La subversión, decíamos, está en la palabra. Sobre todo en
estos tiempos de corrección política, cuando la incorreción ya no pasa por
filmar los cuerpos desnudos, felaciones o golden
showers que desfilaron por sus
películas. La insubordinación respecto al pensamiento único (el del BCE y el
desmantelamiento de los servicios publicos como imponderables) habita ahora
quizá en aquello que se piensa y se dice. Y Los
amantes pasajeros es una película hecha de palabra y de rostros
desquiciados, de personajes a los que odiar y también por los que sentir amor,
de tramas inestables y de diálogos tan imposibles y directos que sus
significados solo surgen desde la convicción. Uno podrá reírse mucho o nada con
las rebuscadas y surrealistas situaciones que propone Los amantes pasajeros (yo, lo confieso, apenas he cruzado la media
sonrisa durante la proyección, aunque me he divertido mucho con el número
musical de los azafatos, coreografiado para la cámara al ritmo de las Pointer
Sisters), pero desde luego no podrá albergar duda alguna sobre la posición
(ideológica, ética, histórica y humanista) en la que se coloca Almodóvar
respecto a la España de nuestros días, gobernada por tipos tan siniestros como
Montoro.
Y claro, todo ello, con la complicidad de un reparto de
intérpretes numeroso y envidiable, al mando de quien ha demostrado durante
décadas por qué es el mejor director de actores de la cinematografía nacional.

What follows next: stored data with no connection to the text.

(** A run of decimal digits and what follows it; [None] when the run is
    empty. *)
Fixpoint read_digits (s : string) (acc : option Z) : option Z * string :=
  match s with
  | String c s' =>
      if is_digit c
      then read_digits s'
             (Some (10 * default 0 acc + (Z.of_nat (nat_of_ascii c) - 48)))
      else (acc, s)
  | EmptyString => (acc, s)
  end.

(** An integer: an optional minus sign and at least one digit, within the
    64-bit signed range. *)
Definition read_integer (s : string) : option (Z * string) :=
  let '(negative, s1) :=
    match s with
    | String c s' => if Ascii.eqb c "-" then (true, s') else (false, s)
    | EmptyString => (false, s)
    end in
  match read_digits s1 None with
  | (Some n, rest) =>
      let z := if negative then - n else n in
      if in_int64 z then Some (z, rest) else None
  | (None, _) => None
  end.

(** [<integer>.<integer>'], read just after the opening quote. *)
Definition read_pair (s : string) : option KeyPair :=
  match read_integer s with
  | Some (x, String c1 s1) =>
      if Ascii.eqb c1 "." then
        match read_integer s1 with
        | Some (y, String c2 _) =>
            if Ascii.eqb c2 "'" then Some {| a := x; b := y |} else None
        | _ => None
        end
      else None
  | _ => None
  end.

(** Modelled from the spec: the scan of the page body for an assignment of
    the form [key-name:'<integer>.<integer>']; [after_ident] tells that the
    previous character can end a key name. *)
Fixpoint scan (after_ident : bool) (body : string) : option KeyPair :=
  match body with
  | EmptyString => None
  | String c rest =>
      let here :=
        match rest with
        | String q s =>
            if after_ident && Ascii.eqb c ":" && Ascii.eqb q "'"
            then read_pair s else None
        | EmptyString => None
        end in
      match here with
      | Some p => Some p
      | None => scan (is_ident_char c) rest
      end
  end.

(** Any 2xx response is scanned; everything else yields no pair. *)
Definition scan_response (r : FetchResult) : option KeyPair :=
  match r with
  | TransportFailure => None
  | HttpResponse status body =>
      if (200 <=? status) && (status <? 300) then scan false body else None
  end.

(** Modelled from the spec: the synthetic pair of the fallback, the
    hour-granularity counter of the wall clock (Unix seconds) used as both
    [a] and [b]. *)
Definition synthetic_pair (now : Z) : KeyPair :=
  let hours := now / 3600 in {| a := hours; b := hours |}.

(** The cache: the current pair and the wall-clock time it was obtained. *)
Record KeyPairCache : Type := { pair : KeyPair; obtained : Z }.

(** The Store; [fetches] counts the page fetches issued so far. *)
Record Store : Type := { cache : option KeyPairCache; fetches : nat }.

Definition empty_store : Store := {| cache := None; fetches := 0 |}.

(** Modelled from the spec: [Current() -> (KeyPair, error)] of section 4.1.
    [page n] is the host's answer to the [n]-th fetch. A cached pair is
    returned without a fetch; otherwise the page is fetched once, a parsed
    pair is cached, and any failure falls back to the synthetic pair, which
    is not cached (only a successful fetch creates the cached pair). *)
Definition Current (page : nat -> FetchResult) (now : Z) (st : Store)
  : (KeyPair * option KeyError) * Store :=
  match cache st with
  | Some c => ((pair c, None), st)
  | None =>
      let st' := fun c => {| cache := c; fetches := S (fetches st) |} in
      match scan_response (page (fetches st)) with
      | Some p => ((p, None), st' (Some {| pair := p; obtained := now |}))
      | None => ((synthetic_pair now, None), st' None)
      end
  end.

(** Modelled from the spec: the explicit manual refresh a caller may
    request; the cached pair is dropped and the next [Current] fetches. *)
Definition Invalidate (st : Store) : Store :=
  {| cache := None; fetches := fetches st |}.

(** Modelled from the spec: [Derive(text) -> (token, error)] as the request
    builder sees it ([ta.do] in the sources): ask the Store for the current
    pair, then run the transform. *)
Definition do (page : nat -> FetchResult) (now : Z) (text : list Z)
  (st : Store) : (string * option KeyError) * Store :=
  match Current page now st with
  | ((_, Some e), st') => (("", Some e), st')
  | ((p, None), st') => ((Derive text p, None), st')
  end.

(** A caller's use of the subsystem over time. *)
Inductive Call : Type :=
  | CallDerive (now : Z) (text : list Z)
  | CallInvalidate.

Definition is_derive (c : Call) : bool :=
  match c with CallDerive _ _ => true | CallInvalidate => false end.

(** The texts of the [Derive] calls, in order. *)
Definition texts_of (calls : list Call) : list (list Z) :=
  flat_map (fun c => match c with
                     | CallDerive _ text => [text]
                     | CallInvalidate => []
                     end) calls.

(** Runs the calls in order; returns the tokens handed out and the Store. *)
Fixpoint run (page : nat -> FetchResult) (calls : list Call) (st : Store)
  : list string * Store :=
  match calls with
  | [] => ([], st)
  | CallDerive now text :: rest =>
      let '((tk, _), st1) := do page now text st in
      let '(tks, st2) := run page rest st1 in
      (tk :: tks, st2)
  | CallInvalidate :: rest => run page rest (Invalidate st)
  end.

End Token.

(** * Go's package [strings] on byte strings *)

Module gostrings.

Definition len (s : string) : Z := Z.of_nat (String.length s).

(** [strings.Index]: the byte offset of the first occurrence, or -1. *)
Definition Index (s substr : string) : Z :=
  match String.index 0 substr s with
  | Some n => Z.of_nat n
  | None => -1
  end.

Podemos aceptar finalmente que la risa no sea quizá el objetivo final de este
film, que sus rupturas de la moral dominante deriven hacia la infantilización,
que la ligereza de su epidermis y su acomodo en la comedia del absurdo (no muy
lejos de lo que propusieron Abrahams y Zucker en su momento) no hace sino
ocultar la amargura que lleva dentro, y entonces ataremos algunos cabos sueltos
que delatan el continuado amor por los subgéneros y subproductos del autor de Kika (1993). Una posible respuesta la
hallamos en la presencia protagónica, siempre divertida, de Carlos Areces, ese
cómico inigualable que se alió con la revolución “muchachada”, la que prendió
el post-humor de Joaquín Reyes y está dando el salto, en los últimos tiempos,
de la pequeña a la gran pantalla. Porque como en aquel antológico “Celebrities” que Muchachada Nui dedicó al propio
Almodóvar, lo que interesa no es tanto invitar a la evasión con la risa, sino a
la incomodidad desde la más pura y alocada estupefacción.